**INSTRUCTIONS FOR THE TASK**
Among the lines below, restate word for word only those from the line with "- set (t := zlen" through the line with "apply scan_two; try", with both end lines kept.

--- INPUT Enclosed Below ---

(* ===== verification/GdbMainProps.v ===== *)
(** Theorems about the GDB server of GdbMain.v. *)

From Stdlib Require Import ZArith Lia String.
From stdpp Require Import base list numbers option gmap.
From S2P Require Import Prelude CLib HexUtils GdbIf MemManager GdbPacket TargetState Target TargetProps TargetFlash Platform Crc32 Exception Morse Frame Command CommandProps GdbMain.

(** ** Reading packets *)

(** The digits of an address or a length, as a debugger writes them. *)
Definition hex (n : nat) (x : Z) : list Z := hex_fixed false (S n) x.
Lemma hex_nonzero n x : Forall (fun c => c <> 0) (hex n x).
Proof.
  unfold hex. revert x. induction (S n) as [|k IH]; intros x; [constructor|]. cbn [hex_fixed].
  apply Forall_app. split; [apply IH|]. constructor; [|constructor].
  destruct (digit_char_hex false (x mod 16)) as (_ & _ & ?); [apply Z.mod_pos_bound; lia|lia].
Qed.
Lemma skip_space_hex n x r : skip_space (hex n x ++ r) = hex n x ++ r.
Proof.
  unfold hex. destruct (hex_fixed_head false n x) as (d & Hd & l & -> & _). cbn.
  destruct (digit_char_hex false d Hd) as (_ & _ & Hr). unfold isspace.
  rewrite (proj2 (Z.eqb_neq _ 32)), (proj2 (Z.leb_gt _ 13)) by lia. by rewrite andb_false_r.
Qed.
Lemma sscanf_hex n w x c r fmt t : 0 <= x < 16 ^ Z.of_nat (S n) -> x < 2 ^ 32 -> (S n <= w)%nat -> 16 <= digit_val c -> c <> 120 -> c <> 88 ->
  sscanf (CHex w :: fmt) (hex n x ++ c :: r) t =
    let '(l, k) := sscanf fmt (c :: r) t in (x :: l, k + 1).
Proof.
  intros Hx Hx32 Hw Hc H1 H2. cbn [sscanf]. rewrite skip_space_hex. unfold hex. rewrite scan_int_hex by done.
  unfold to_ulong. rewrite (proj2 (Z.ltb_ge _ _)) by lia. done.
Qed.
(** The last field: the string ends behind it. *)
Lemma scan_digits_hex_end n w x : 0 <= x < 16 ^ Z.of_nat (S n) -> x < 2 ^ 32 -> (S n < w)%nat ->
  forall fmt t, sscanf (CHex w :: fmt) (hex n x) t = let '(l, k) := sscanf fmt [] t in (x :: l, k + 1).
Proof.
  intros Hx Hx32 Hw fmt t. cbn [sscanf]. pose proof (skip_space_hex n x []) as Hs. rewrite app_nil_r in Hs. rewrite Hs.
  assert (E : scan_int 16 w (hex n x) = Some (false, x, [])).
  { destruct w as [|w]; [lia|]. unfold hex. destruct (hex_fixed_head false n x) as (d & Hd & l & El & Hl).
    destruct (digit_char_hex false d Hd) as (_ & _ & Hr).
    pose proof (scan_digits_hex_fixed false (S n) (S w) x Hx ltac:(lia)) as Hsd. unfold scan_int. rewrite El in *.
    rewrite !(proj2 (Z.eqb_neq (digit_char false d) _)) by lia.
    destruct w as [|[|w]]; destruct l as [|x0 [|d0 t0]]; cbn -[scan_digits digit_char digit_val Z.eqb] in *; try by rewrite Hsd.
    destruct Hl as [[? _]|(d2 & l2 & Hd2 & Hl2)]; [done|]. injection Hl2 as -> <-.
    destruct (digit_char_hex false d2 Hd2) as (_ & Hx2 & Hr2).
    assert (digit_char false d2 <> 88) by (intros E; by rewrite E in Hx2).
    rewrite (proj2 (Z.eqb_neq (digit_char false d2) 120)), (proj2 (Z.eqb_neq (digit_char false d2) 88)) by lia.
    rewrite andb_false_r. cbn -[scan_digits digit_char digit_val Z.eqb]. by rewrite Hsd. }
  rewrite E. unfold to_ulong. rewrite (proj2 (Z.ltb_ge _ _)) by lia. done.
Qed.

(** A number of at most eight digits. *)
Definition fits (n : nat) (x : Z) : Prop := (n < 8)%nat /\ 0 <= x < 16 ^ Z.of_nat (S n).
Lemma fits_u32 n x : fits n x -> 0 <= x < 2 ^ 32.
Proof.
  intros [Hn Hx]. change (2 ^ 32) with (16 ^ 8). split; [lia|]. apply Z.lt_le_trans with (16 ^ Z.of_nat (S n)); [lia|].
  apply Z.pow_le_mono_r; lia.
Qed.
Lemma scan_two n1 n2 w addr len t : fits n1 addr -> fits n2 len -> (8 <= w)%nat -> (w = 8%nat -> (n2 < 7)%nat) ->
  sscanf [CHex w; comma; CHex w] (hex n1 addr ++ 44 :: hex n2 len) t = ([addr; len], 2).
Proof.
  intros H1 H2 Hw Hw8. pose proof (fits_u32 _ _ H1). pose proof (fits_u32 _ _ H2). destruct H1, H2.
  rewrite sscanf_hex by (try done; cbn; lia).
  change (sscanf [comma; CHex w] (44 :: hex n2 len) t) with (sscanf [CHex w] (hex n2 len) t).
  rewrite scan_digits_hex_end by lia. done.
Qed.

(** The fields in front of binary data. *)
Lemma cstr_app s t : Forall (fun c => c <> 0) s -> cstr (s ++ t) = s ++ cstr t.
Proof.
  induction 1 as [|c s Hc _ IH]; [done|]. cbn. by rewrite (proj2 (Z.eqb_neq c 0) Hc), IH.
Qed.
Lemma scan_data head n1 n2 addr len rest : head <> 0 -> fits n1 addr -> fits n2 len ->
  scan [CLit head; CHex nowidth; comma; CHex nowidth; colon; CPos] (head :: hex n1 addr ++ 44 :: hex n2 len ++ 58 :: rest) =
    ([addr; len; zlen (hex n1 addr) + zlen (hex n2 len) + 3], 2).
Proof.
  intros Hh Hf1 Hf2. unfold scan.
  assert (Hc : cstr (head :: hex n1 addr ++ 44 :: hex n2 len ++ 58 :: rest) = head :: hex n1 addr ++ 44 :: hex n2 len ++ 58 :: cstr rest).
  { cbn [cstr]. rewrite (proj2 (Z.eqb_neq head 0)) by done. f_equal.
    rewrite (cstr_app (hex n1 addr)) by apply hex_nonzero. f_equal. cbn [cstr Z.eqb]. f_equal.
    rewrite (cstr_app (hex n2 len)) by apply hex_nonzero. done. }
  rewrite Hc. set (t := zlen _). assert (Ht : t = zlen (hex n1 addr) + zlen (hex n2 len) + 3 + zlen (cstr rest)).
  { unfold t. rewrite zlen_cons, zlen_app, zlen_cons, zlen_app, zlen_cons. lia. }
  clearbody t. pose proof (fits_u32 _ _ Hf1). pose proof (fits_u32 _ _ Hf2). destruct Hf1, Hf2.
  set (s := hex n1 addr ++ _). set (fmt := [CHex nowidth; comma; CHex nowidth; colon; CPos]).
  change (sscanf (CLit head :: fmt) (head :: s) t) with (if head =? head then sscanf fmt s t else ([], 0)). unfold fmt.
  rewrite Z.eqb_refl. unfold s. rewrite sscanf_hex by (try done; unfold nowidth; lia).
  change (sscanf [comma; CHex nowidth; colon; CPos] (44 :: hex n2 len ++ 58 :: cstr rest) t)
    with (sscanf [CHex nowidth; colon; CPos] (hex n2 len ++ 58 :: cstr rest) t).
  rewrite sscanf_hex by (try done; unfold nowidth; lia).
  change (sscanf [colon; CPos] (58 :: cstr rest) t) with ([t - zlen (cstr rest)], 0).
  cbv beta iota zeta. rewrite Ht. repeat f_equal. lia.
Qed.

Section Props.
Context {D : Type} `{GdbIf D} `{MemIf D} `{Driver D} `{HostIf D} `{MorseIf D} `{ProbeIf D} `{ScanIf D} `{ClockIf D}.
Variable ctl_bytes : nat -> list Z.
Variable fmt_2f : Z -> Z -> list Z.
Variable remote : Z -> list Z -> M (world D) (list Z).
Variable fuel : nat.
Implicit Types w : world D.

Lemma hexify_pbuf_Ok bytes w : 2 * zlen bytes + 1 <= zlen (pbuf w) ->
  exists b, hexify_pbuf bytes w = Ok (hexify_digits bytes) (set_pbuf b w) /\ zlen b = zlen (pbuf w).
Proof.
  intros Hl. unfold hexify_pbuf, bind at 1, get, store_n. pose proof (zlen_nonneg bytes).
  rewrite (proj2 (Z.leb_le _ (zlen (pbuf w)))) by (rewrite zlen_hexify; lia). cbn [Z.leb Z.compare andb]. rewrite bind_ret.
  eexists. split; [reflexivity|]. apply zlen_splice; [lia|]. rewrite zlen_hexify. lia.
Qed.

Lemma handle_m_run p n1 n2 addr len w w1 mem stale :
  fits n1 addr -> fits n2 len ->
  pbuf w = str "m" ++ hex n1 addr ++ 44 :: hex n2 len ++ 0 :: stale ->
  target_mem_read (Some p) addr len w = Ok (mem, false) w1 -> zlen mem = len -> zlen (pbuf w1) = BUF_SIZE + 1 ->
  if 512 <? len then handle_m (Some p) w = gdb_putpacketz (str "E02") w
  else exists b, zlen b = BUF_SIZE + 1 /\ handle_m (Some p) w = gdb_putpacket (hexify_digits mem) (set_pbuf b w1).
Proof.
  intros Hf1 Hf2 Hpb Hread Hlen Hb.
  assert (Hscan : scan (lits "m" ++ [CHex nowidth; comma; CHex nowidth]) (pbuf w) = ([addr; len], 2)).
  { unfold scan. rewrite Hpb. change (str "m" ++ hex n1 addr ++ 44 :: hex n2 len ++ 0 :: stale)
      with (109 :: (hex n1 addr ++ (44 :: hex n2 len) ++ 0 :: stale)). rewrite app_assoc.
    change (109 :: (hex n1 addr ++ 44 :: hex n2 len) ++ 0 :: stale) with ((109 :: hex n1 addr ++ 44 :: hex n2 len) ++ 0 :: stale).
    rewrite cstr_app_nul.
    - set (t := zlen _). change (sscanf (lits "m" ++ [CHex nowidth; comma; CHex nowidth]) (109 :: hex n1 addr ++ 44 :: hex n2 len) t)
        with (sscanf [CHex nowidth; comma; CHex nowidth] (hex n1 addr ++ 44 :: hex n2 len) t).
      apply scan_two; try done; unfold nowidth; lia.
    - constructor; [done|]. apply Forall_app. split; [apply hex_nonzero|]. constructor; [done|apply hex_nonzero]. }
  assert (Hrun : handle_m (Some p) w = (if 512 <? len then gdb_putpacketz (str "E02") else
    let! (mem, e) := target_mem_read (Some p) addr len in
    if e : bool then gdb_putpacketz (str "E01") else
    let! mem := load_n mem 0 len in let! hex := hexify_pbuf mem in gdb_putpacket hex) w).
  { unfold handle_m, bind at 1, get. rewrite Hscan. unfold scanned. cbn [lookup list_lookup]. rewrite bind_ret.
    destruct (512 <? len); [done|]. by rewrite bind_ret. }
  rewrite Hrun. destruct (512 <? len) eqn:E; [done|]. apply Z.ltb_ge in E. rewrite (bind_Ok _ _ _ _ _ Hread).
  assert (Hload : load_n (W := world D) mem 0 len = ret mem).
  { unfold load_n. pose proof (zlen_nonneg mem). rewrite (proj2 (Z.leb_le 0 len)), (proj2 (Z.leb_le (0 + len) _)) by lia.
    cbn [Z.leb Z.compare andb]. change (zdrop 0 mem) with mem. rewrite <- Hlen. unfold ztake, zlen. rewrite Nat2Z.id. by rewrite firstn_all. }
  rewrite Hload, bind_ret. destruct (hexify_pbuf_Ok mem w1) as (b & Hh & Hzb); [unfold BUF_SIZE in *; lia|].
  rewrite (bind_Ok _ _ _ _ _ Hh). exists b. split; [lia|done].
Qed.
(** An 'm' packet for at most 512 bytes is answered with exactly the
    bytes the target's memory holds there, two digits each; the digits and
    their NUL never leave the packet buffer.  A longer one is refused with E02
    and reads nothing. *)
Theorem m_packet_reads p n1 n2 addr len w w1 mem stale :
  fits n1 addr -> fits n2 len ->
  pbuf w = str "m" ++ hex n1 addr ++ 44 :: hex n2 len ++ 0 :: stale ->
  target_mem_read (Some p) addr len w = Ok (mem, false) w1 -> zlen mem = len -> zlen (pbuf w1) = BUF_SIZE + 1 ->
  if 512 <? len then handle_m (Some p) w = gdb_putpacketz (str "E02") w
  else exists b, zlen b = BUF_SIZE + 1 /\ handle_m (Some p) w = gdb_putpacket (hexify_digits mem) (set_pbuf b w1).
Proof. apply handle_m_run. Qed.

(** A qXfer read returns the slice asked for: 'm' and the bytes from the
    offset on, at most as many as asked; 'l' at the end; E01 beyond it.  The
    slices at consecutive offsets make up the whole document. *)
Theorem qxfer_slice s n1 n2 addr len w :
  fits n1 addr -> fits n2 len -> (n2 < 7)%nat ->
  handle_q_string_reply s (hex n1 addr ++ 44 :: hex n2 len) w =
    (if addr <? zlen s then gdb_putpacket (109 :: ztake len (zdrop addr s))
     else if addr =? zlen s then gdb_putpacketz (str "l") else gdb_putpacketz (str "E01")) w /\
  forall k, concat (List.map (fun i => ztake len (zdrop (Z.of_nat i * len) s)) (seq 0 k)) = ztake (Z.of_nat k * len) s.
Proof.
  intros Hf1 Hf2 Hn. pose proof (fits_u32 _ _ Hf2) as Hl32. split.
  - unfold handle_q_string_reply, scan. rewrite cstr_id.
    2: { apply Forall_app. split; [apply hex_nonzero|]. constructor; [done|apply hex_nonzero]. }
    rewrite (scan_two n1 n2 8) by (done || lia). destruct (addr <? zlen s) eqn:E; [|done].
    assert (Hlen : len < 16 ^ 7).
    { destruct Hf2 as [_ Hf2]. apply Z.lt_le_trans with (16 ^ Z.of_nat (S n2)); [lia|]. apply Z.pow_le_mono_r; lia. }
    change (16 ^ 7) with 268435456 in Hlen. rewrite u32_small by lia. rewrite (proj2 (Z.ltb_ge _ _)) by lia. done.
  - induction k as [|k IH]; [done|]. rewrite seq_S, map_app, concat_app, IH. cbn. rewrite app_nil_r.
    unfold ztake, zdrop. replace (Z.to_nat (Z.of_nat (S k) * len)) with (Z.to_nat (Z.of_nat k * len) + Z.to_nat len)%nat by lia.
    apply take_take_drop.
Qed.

--- End of Enclosed INPUT ---

**SOLUTION TO THE EXERCISE**
    - set (t := zlen _). change (sscanf (lits "m" ++ [CHex nowidth; comma; CHex nowidth]) (109 :: hex n1 addr ++ 44 :: hex n2 len) t)
        with (sscanf [CHex nowidth; comma; CHex nowidth] (hex n1 addr ++ 44 :: hex n2 len) t).
      apply scan_two; try done; unfold nowidth; lia.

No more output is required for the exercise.